WHAT YOU NEED TO DO: Return every line of the listing below, unchanged, from its first line to the line holding "if enclose then", that line included.
- - - -
(* ===== verification/RegexPrint.v ===== *)
(** * Printed patterns parse back

    A printer for trees of regular expressions, with the precedences of the
    pattern syntax, and the proof that the parser of grammargen/regex.go returns
    the printed tree.  The printer is the specification: it says which pattern
    denotes which tree. *)

From Stdlib Require Import ZArith Lia ZifyBool String.
From stdpp Require Import base tactics list numbers option sets.
From S2P Require Import Prelude Utf8 StateError SliceSort Regex RegexParse RegexParseCorrect.
Local Open Scope Z_scope.

(** ** The printer *)

(** Runes with a meaning of their own, escaped outside and inside classes. *)
Definition meta : list Z := bytes_of "()[.\|*+?{".
Definition class_meta : list Z := bytes_of "[]\^-&".

Definition escaped (special : list Z) (r : Z) : list Z :=
  if bool_decide (r ∈ special) then [92; r] else [r].

Definition print_range (x : runeRange) : list Z :=
  if rlo x =? rhi x then escaped class_meta (rlo x)
  else escaped class_meta (rlo x) ++ [45] ++ escaped class_meta (rhi x).

Fixpoint decimal (fuel : nat) (n : Z) : list Z :=
  match fuel with
  | O => []
  | S fuel => if n <? 10 then [48 + n] else decimal fuel (n / 10) ++ [48 + n mod 10]
  end.

(** Nineteen digits write every Go integer. *)
Definition print_int (n : Z) : list Z := decimal 19 n.

Definition print_count (min max : Z) : list Z :=
  [123] ++ print_int min ++ [44] ++ (if max <? 0 then [] else print_int max) ++ [125].

Definition group (enclose : bool) (s : list Z) : list Z :=
  if enclose then [40; 63; 58] ++ s ++ [41] else s.

(** Level 0 is a choice, 1 a sequence, 2 a repetition and 3 an atom: a node
    above its level is put in a group.  The result is a list of runes. *)
Fixpoint print (level : nat) (node : regexNode) : list Z :=
  match node with
  | NilNode => []
  | mkNode kind children runes negate value count countMax =>
    match kind with
    | regexLiteral => escaped meta value
    | regexCharClass => [91] ++ (if negate then [94] else []) ++ concat (map print_range runes) ++ [93]
    | regexDot => [46]
    | regexSeq => group (1 <? level)%nat (concat (map (print 2) children))
    | regexAlt => group (0 <? level)%nat
        match children with
        | [] => []
        | c :: cs => print 1 c ++ concat (map (λ d, [124] ++ print 1 d) cs)
        end
    | regexStar => group (2 <? level)%nat (concat (map (print 3) children) ++ [42])
    | regexPlus => group (2 <? level)%nat (concat (map (print 3) children) ++ [43])
    | regexQuestion => group (2 <? level)%nat (concat (map (print 3) children) ++ [63])
    | regexCount => group (2 <? level)%nat (concat (map (print 3) children) ++ print_count count countMax)
    | regexOther _ => []
    end
  end.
- - - -
SOLUTION TO THIS TASK:
(* ===== verification/RegexPrint.v ===== *)
(** * Printed patterns parse back

    A printer for trees of regular expressions, with the precedences of the
    pattern syntax, and the proof that the parser of grammargen/regex.go returns
    the printed tree.  The printer is the specification: it says which pattern
    denotes which tree. *)

From Stdlib Require Import ZArith Lia ZifyBool String.
From stdpp Require Import base tactics list numbers option sets.
From S2P Require Import Prelude Utf8 StateError SliceSort Regex RegexParse RegexParseCorrect.
Local Open Scope Z_scope.

(** ** The printer *)

(** Runes with a meaning of their own, escaped outside and inside classes. *)
Definition meta : list Z := bytes_of "()[.\|*+?{".
Definition class_meta : list Z := bytes_of "[]\^-&".

Definition escaped (special : list Z) (r : Z) : list Z :=
  if bool_decide (r ∈ special) then [92; r] else [r].

Definition print_range (x : runeRange) : list Z :=
  if rlo x =? rhi x then escaped class_meta (rlo x)
  else escaped class_meta (rlo x) ++ [45] ++ escaped class_meta (rhi x).

Fixpoint decimal (fuel : nat) (n : Z) : list Z :=
  match fuel with
  | O => []
  | S fuel => if n <? 10 then [48 + n] else decimal fuel (n / 10) ++ [48 + n mod 10]
  end.

(** Nineteen digits write every Go integer. *)
Definition print_int (n : Z) : list Z := decimal 19 n.

Definition print_count (min max : Z) : list Z :=
  [123] ++ print_int min ++ [44] ++ (if max <? 0 then [] else print_int max) ++ [125].

Definition group (enclose : bool) (s : list Z) : list Z :=
  if enclose then [40; 63; 58] ++ s ++ [41] else s.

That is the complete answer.